- _Required work_:
A line qualifies if it holds the string "includes". Copy every qualifying line from the records.

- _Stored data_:
_ _ _ _ _ _ _

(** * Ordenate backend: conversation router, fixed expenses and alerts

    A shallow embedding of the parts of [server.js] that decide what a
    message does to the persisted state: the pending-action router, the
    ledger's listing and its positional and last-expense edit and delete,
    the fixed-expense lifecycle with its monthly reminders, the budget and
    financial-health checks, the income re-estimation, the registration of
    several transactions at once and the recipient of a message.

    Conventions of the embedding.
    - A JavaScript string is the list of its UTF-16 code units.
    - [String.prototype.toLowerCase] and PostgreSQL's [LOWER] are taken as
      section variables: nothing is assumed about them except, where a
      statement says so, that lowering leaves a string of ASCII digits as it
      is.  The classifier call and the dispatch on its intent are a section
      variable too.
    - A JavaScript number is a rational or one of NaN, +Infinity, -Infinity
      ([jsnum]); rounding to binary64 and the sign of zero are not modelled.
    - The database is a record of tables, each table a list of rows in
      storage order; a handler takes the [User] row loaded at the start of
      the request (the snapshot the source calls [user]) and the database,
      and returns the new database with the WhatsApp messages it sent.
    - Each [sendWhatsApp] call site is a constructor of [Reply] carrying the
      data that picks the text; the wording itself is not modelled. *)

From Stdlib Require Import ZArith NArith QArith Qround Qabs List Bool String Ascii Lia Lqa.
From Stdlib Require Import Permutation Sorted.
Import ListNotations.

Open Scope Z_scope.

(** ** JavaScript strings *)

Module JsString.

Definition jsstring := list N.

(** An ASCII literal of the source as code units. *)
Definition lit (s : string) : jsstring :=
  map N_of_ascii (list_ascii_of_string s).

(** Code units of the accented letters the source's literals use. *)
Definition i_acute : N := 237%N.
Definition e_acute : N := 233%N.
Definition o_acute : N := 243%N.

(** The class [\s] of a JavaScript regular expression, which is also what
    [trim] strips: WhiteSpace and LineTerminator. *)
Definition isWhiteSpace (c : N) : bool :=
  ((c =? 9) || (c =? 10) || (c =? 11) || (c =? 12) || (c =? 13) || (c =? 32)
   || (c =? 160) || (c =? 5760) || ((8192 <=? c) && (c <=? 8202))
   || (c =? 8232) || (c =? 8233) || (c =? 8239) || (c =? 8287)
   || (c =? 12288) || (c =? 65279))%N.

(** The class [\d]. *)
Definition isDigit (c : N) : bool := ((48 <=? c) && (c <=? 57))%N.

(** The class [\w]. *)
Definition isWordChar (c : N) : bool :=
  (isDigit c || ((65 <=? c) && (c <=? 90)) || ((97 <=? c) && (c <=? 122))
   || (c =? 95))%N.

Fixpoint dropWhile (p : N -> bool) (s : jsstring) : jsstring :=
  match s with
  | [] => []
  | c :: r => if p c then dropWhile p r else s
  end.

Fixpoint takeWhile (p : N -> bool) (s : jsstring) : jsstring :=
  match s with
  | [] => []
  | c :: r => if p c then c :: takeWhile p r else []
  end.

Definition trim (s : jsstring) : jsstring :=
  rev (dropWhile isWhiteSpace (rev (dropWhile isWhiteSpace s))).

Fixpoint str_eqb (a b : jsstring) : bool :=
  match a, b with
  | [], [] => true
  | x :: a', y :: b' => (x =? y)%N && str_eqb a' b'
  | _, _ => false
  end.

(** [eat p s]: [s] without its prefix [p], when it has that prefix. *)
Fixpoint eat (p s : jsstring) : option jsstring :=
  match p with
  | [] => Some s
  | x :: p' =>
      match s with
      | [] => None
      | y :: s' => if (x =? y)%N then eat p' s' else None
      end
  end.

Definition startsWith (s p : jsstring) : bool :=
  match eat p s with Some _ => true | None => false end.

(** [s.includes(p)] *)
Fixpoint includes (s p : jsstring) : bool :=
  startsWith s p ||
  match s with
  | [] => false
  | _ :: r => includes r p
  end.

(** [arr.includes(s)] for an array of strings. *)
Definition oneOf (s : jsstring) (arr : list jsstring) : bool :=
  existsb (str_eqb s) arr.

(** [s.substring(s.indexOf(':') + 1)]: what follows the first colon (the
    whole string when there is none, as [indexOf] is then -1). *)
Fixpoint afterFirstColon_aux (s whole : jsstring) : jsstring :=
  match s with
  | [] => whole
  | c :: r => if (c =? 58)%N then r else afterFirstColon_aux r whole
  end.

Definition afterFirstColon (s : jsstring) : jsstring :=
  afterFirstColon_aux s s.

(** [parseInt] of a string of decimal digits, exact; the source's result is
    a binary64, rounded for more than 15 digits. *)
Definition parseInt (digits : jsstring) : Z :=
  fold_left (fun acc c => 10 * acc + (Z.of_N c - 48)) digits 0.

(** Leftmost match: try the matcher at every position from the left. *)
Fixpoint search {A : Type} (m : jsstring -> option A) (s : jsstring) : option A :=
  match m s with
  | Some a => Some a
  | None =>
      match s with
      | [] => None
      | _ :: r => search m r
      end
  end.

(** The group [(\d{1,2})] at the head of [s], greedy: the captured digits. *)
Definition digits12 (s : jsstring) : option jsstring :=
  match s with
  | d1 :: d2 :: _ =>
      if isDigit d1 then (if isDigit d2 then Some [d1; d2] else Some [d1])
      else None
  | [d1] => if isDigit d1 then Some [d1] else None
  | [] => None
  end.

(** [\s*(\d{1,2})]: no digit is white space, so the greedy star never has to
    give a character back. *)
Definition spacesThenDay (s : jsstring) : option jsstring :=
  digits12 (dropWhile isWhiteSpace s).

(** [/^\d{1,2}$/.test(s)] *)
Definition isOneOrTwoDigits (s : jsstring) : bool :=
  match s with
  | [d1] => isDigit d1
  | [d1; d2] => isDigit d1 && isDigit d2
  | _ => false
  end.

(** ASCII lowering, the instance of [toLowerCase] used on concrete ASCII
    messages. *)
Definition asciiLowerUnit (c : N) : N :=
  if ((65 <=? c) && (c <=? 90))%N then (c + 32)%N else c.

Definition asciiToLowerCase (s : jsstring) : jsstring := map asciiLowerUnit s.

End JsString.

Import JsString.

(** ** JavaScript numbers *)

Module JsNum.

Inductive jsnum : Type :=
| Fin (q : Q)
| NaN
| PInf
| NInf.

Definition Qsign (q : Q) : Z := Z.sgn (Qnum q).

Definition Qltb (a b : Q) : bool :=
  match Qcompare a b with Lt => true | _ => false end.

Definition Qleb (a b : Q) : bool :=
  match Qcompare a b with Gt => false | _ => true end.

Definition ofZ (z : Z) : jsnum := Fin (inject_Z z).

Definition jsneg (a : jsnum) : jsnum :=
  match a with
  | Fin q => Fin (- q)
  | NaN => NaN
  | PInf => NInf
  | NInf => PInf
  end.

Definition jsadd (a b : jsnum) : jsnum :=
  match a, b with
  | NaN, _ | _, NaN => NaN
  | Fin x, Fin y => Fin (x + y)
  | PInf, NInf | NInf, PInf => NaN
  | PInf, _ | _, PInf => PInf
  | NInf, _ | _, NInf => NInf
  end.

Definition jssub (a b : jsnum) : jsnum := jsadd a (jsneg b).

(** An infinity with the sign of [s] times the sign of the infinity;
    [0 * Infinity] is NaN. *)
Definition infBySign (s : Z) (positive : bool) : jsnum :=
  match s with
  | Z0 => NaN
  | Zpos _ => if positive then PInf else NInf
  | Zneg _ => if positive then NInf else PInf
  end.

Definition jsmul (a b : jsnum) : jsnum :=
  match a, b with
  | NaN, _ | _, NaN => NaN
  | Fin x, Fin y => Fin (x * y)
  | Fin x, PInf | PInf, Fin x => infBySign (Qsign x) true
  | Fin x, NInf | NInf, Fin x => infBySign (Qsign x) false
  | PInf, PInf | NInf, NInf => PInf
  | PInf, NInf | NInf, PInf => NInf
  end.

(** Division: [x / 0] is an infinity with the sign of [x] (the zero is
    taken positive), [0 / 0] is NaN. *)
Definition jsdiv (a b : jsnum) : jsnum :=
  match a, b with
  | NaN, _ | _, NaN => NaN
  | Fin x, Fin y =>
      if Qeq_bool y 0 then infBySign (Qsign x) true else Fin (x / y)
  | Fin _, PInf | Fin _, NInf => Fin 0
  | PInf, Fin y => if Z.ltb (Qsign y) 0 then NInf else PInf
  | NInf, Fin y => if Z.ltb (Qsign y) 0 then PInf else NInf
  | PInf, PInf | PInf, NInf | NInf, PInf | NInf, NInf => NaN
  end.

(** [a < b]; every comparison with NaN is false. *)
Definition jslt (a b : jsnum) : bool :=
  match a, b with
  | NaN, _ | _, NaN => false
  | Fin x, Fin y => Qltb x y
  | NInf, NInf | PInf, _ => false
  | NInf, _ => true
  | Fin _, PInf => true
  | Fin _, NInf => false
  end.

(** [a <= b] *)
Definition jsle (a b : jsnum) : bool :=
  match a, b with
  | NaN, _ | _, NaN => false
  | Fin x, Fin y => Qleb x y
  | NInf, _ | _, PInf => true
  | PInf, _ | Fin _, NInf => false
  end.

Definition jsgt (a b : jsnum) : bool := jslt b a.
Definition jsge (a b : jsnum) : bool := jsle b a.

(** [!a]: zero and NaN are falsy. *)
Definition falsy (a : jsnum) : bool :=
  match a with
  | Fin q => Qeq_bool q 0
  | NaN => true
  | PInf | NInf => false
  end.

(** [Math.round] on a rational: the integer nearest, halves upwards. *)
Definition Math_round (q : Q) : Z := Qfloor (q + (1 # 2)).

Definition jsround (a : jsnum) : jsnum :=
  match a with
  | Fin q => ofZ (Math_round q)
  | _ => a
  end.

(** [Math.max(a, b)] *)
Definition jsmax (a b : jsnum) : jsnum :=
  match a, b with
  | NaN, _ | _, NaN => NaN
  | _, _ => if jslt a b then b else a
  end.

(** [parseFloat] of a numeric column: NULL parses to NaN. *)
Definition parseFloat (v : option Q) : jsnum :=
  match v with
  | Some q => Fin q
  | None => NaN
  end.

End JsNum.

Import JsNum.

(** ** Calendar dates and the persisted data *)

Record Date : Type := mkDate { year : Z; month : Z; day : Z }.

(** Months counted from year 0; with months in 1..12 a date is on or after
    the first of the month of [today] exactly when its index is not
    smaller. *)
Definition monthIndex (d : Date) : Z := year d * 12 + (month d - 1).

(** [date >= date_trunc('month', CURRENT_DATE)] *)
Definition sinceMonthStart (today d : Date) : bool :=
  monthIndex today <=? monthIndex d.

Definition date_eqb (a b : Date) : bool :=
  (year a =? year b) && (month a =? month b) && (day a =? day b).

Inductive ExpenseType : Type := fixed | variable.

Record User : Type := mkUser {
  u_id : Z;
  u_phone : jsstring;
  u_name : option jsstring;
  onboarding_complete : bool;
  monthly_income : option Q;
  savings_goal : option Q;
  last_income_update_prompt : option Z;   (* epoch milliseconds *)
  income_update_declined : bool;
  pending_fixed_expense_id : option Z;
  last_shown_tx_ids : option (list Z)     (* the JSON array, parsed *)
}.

_ _ _ _ _ _ _

- _Response_:
(** [s.includes(p)] *)
Fixpoint includes (s p : jsstring) : bool :=
  | _ :: r => includes r p
(** [arr.includes(s)] for an array of strings. *)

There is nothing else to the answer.